Canada has a strong non-partisan federal public service. Yet its protective boundaries mean it can be impermeable to outsiders, including academics seeking to study and contribute to it. This protective shell long encouraged a very particular approach in Canadian public administration studies, one I call the “lone wolf” approach. But the lone wolves are fading away, with little to replace them. 

Lone wolves research and write on their own, working with their own ideas. For a long time this was the norm throughout much of the social sciences and humanities, and different from the hierarchical labs and teams found in other disciplines.  

Academia today is becoming more and more open and collaborative, assisted by technology and encouraged by the federal government’s own grant agencies. But governing institutions struggle to open up themselves.  

This insularity historically encouraged lone wolves, who built individual relationships of trust that got them inside the protective boundaries. But as governance grows ever more complex, it has become harder to build those relationships.  
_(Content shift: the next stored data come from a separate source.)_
Lemma recover_wp data e s h :
  said_after SOURCE_CREATED source_confirmed h ->
  wp (recover_timeout data e) (fun _ _ h' => said_after SOURCE_CREATED source_confirmed h') s h.
Proof.
  intros Ha. unfold recover_timeout. destruct (includes _ _); [|done]. rewrite wp_try.
  unfold aptosTxByHash. chain_norm. intros [st|e']; chain_norm; [|by apply announces_call].
  case_bool_decide as Hst; [|by apply announces_call]. subst st. chain_norm.
  apply announces_snoc; [by apply announces_call|]. intros d [= <-].
  exists (JOpt (last_submitted e)). split; [txHash_field|]. right. exists (last_submitted e).
  split; [done|]. rewrite elem_of_app. right. apply list_elem_of_here.
Qed.

Lemma v3_confirmed data signed s :
  wp (handleSponsoredAptosOrderV3 data signed)
     (fun _ _ h' => said_after SOURCE_CREATED source_confirmed h') s [].
Proof.
  unfold handleSponsoredAptosOrderV3. cbn zeta. rewrite wp_try.
  eapply (wp_mono _ (fun r _ h' => said_after SOURCE_CREATED source_confirmed h')).
  { intros [u|e] s' h' Ha; [done|]. rewrite wp_bind. eapply wp_mono; [|by apply recover_wp].
    intros [[]|e'] s3 h3 Ha3; [done|by apply failure_keeps|done]. }
  decode. chain_norm. intros [hash|e]; chain_norm; [|apply announces_call, announces_nil].
  rewrite wp_bind. eapply wp_mono; [|apply confirm_wp].
  intros [[]|e] s1 h1 [[x ->] Hok]; [|apply announces_call, announces_call, announces_nil].
  cbn [wp pbind get]. match goal with |- context [if ?b then Ret tt else _] => destruct b end.
  - cbn [wp pbind]. refine ((_ : holds J _) s1 _ _); [keeps|].
    apply announces_call, announces_call, announces_nil.
  - eapply tell_confirmed; [txHash_field|by apply Hok|apply announces_call, announces_call, announces_nil|].
    rest.
Qed.

Lemma submit_delegated_wp data order args s h :
  said_after SOURCE_CREATED source_confirmed h ->
  wp (submit_delegated cfg data order args)
     (fun _ _ h' => said_after SOURCE_CREATED source_confirmed h') s h.
Proof.
  intros Ha. unfold submit_delegated, rethrowing. rewrite wp_try.
  eapply (wp_mono _ (fun r _ h' => said_after SOURCE_CREATED source_confirmed h')); [by intros []|].
  chain_norm. intros [sn|e]; chain_norm; [|by apply announces_call].
  rewrite wp_bind, wp_of_result. destruct (BigInt sn); [|by apply announces_call].
  chain_norm. intros [tx|e]; chain_norm; [|by do 2 apply announces_call].
  intros [hash|e]; chain_norm; [|by do 3 apply announces_call].
  intros [ex|e]; chain_norm; [|by do 4 apply announces_call].
  destruct (success ex) eqn:Hs; cbn [wp]; [|by do 4 apply announces_call].
  apply announces_snoc; [by do 4 apply announces_call|]. intros d [= <-].
  exists (JStr (executed_hash ex)). split; [rewrite !elem_of_cons; auto 10|].
  left. exists hash, ex. split_and!; [by right|done|]. rewrite elem_of_app. right.
  apply list_elem_of_here.
Qed.

Lemma delegated_confirmed data s :
  wp (handleSignedAptosOrder cfg data)
     (fun _ _ h' => said_after SOURCE_CREATED source_confirmed h') s [].
Proof.
  unfold handleSignedAptosOrder. rewrite wp_try.
  eapply (wp_mono _ (fun r _ h' => said_after SOURCE_CREATED source_confirmed h')).
  { intros [u|e] s' h' Ha; [done|]. unfold socketEmit. cbn [tell wp]. by apply announces_other. }
  cbn [wp pbind get]. destruct (JsMap.get _ _) as [order|]; [|apply announces_nil].
  destruct (present _); [apply announces_nil|]. destruct (first_fill _ _); [|apply announces_nil].
  rewrite wp_bind. eapply wp_mono; [|refine ((_ : holds J _) s _ _); [keeps|apply announces_nil]].
  intros [b|e] s1 h1 Ha1; [|done]. destruct (ltb _ _); [done|].
  rewrite wp_bind, wp_of_result. destruct (bytes_of_hex _) as [pk|e]; [|done].
  rewrite wp_bind, wp_of_result. destruct (bytes_of_hex _) as [sg|e]; [|done].
  by apply submit_delegated_wp.
Qed.

(** C16. A source escrow on Aptos is announced only when its transaction
    succeeded: for every answer of the node, and for each of the three ways a
    maker's signed order is executed (the resolver's own delegated transaction,
    the sponsored one with the resolver as second signer, the sponsored one
    with the resolver as fee payer), the transaction that the
    [escrow:source:created] message names was seen executed with success, by
    waiting for it or, after a timeout, by looking it up. *)
Theorem signed_source_confirmed (data : SignedOrder) (signed : SignedBytes) (s : RState) :
  let Q := fun (_ : result unit) (_ : RState) h' => said_after SOURCE_CREATED source_confirmed h' in
  wp (handleSignedAptosOrder cfg data) Q s [] /\
  wp (handleSponsoredAptosOrderV2 data signed) Q s [] /\
  wp (handleSponsoredAptosOrderV3 data signed) Q s [].
Proof. cbn zeta. auto using delegated_confirmed, v2_confirmed, v3_confirmed. Qed.

(** The first sponsored variant announces a source escrow that nobody
    created: for a fill whose key contains the order id, it sends no request
    to any chain and emits [escrow:source:created] with a constant instead of
    a transaction hash. *)
Theorem sponsored_without_transaction (O : Oracle ChainI) (data : SignedOrder) (key : string)
    (fill : RFill) (s : RState) (h : list (Ev ChainI)) :
  JsMap.find (fun key _ => includes key (so_orderId data)) (monitoringFills s) = Some (key, fill) ->
  exists s' d rest,
    run O (handleSponsoredAptosOrder data) s h =
      (Ok tt, s', (h ++ Told (I := ChainI) (Emit (msg SOURCE_CREATED d)) :: rest)) /\
    ("txHash", JStr simulated_hash) ∈ d /\
    Forall (fun e => exists m, e = Told (I := ChainI) (Emit m)) rest.
Proof.
  intros Hf. unfold handleSponsoredAptosOrder. cbn zeta. rewrite run_try.
  cbn [run pbind get]. rewrite Hf. cbn [run pbind now socketEmit tell]. unfold secret_request, socketEmit, tell.
  generalize (rebuilt_order data key (clock O h)) as order. intros order. cbn [run pbind].
  destruct (JsMap.get _ _) as [f|].
  2: { eexists _, _, []. split_and!; [reflexivity| |done]. rewrite !elem_of_cons; auto 10. }
  destruct (present _) as [dest|].
  2: { eexists _, _, []. split_and!; [reflexivity| |done]. rewrite !elem_of_cons; auto 10. }
  cbn [run pbind modify]. rewrite <- app_assoc. eexists _, _, [_]. split; [reflexivity|].
  split; [rewrite !elem_of_cons; auto 10|]. apply Forall_singleton. by eexists.
Qed.

(** ** Multi-agent orders *)

(** An order from Aptos without a permit: the resolver itself creates nothing
    on its source chain. *)
Definition plain_apt (order : Order) : bool :=
  isAPTOrder order && negb (bool_decide (is_Some (order_permit order))).

Local Ltac keeps_fields :=
  repeat first
    [ match goal with
      | |- holds _ (if ?x && (false || false) then _ else _) =>
          replace (x && (false || false)) with false by (by destruct x)
      end
    | holds_step
    | progress unfold ethSend, ethWait, ethView, ethBalance, ethFeeData, aptosView, aptosBuild,
        aptosSubmit, aptosWait, aptosCoinAmount, httpGetFilled, httpPostFill, httpPatchFill,
        httpGetPrices, sleep, socketEmit, u64_string, u64_number, submit_entry, createEscrow,
        createAptosEscrow, send_guarded_erc20, createEthereumEscrow, getEthereumBalance,
        formatEther, WETHService.getAllowance, updateFillStatus, cached_rate, remember,
        fetchCrossChainRate, rate_with, getExchangeRate, ensure_allowance, secret_hash_of,
        createFill, attempt, lock_destination, announce_destination, destination_failed,
        createSourceEscrowForAPT
    | progress cbn beta iota zeta ];
  try (intros; assumption).

Lemma plain_destination_pending order (P : JsMap.t Pending) :
  plain_apt order = true ->
  holds (fun (s : RState) (_ : list (Ev ChainI)) => pendingSecretReveals s = P)
    (createDestinationEscrow cfg order).
Proof.
  unfold plain_apt. intros [Ha Hp]%andb_true_iff. apply negb_true_iff in Hp.
  assert (isWETHOrder cfg order = false) as Hw.
  { unfold isWETHOrder, isAPTOrder in *. apply andb_true_iff in Ha as [Hc%bool_decide_eq_true _].
    by rewrite Hc. }
  unfold createDestinationEscrow, destination_steps, source_transfer. rewrite Ha, Hw, Hp.
  keeps_fields.
Qed.

(** A multi-agent order is left without its destination: whatever is
    answered, when [handleMultiAgentAptosOrder] has recorded the maker's
    confirmed source escrow of an Aptos order without a permit, the recorded
    swap has the empty string as its destination escrow, and creating the
    destination escrow does not fill it in, so that the reveal of the secret
    will withdraw from an escrow with no name. *)
Theorem multi_agent_destination_empty (data : SignedOrder) (signed : SignedBytes) (order : Order)
    (s : RState) (h : list (Ev ChainI)) :
  JsMap.get (so_orderId data) (activeOrders s) = Some order -> plain_apt order = true ->
  wp (handleMultiAgentAptosOrder cfg data signed)
     (fun r s' _ => r = Ok tt /\
        (pendingSecretReveals s' = pendingSecretReveals s \/
         exists p, JsMap.get (id order) (pendingSecretReveals s') = Some p /\
           pending_destination p = "" /\
           pending_source p = ref_hex (RefBytes (om_escrow_id (so_orderMessage data))))) s h.
Proof.
  intros Ho Hp. unfold handleMultiAgentAptosOrder. rewrite wp_try. cbn [wp pbind get]. rewrite Ho.
  eapply (wp_mono _ (fun _ s' _ => pendingSecretReveals s' = pendingSecretReveals s \/
    exists p, JsMap.get (id order) (pendingSecretReveals s') = Some p /\
      pending_destination p = "" /\
      pending_source p = ref_hex (RefBytes (om_escrow_id (so_orderMessage data))))).
  { intros [[]|e] s' h' HQ; unfold socketEmit; cbn [tell wp]; auto. }
  rewrite wp_bind, wp_of_result. destruct (deserializeRaw _) as [raw|e]; [|by left].
  rewrite wp_bind, wp_of_result. destruct (deserializeAuthenticator _) as [ua|e]; [|by left].
  rewrite wp_bind, wp_of_result. destruct (accountSignAsFeePayer _) as [fa|e]; [|by left].
  unfold submitMultiAgentTransaction. chain_norm. intros [hash|e]; chain_norm; [|by left].
  unfold confirm. chain_norm. intros [ex|e]; chain_norm; [|by left].
  destruct (success ex); cbn [wp pbind]; [|by left].
  eapply wp_mono; [|by apply plain_destination_pending].
  intros r s' h' ->. right. cbn. rewrite JsMap.get_set_eq. eauto.
Qed.

End Signed.

(** ** Witnesses *)

Definition sample_message : OrderMessage := {|
  om_escrow_id := [1; 255]; om_depositor := "0xm"; om_beneficiary := "0xapa"; om_amount := "1000";
  om_hashlock := [7; 8]; om_timelock := of_Z 3600; om_nonce := of_Z 5; om_expiry := of_Z 300
|}.

Definition sample_signed : SignedOrder := {|
  so_orderId := "o2"; so_fromChain := APTOS; so_toChain := ETHEREUM; so_fromAmount := "1000";
  so_toAmount := "900"; so_secretHash := Some "0xhash"; so_orderMessage := sample_message;
  so_publicKey := "0xab"; so_signature := "0xcd"; so_userFundedTx := None;
  so_isPartialFill := false; so_escrowAmount := None; so_fillPercentage := None;
  so_gaslessData := None; so_hasPermit := false; so_sponsoredTransaction := None;
  so_multiAgentTransaction := None
|}.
For example, when I was a younger academic in 2011, I was invited to an event in downtown Ottawa meant to bring senior public servants and academics closer together.  

As a career lone wolf who was studying public institutions, I left the event feeling deflated. I felt unequipped to build a relationship with deputy ministers who managed thousands of people and had big ideas about big projects. I was an associate professor with just a few teaching assistants and some graduate students. What did we have in common? Yet I felt I had to forge these relationships with people at the top, because that’s what a lone wolf did.   

Different worlds 

Public servants sometimes don’t understand how much academics operate on their own. When I was starting my career 20 years ago, yearly invitations would be sent out from the Canada School of Public Service (CSPS) and its predecessor the Canadian Centre for Management Development for the University Seminar for public administration academics. For a couple of days, professors met in Ottawa with senior public servants to discuss public administration trends in the Government of Canada.  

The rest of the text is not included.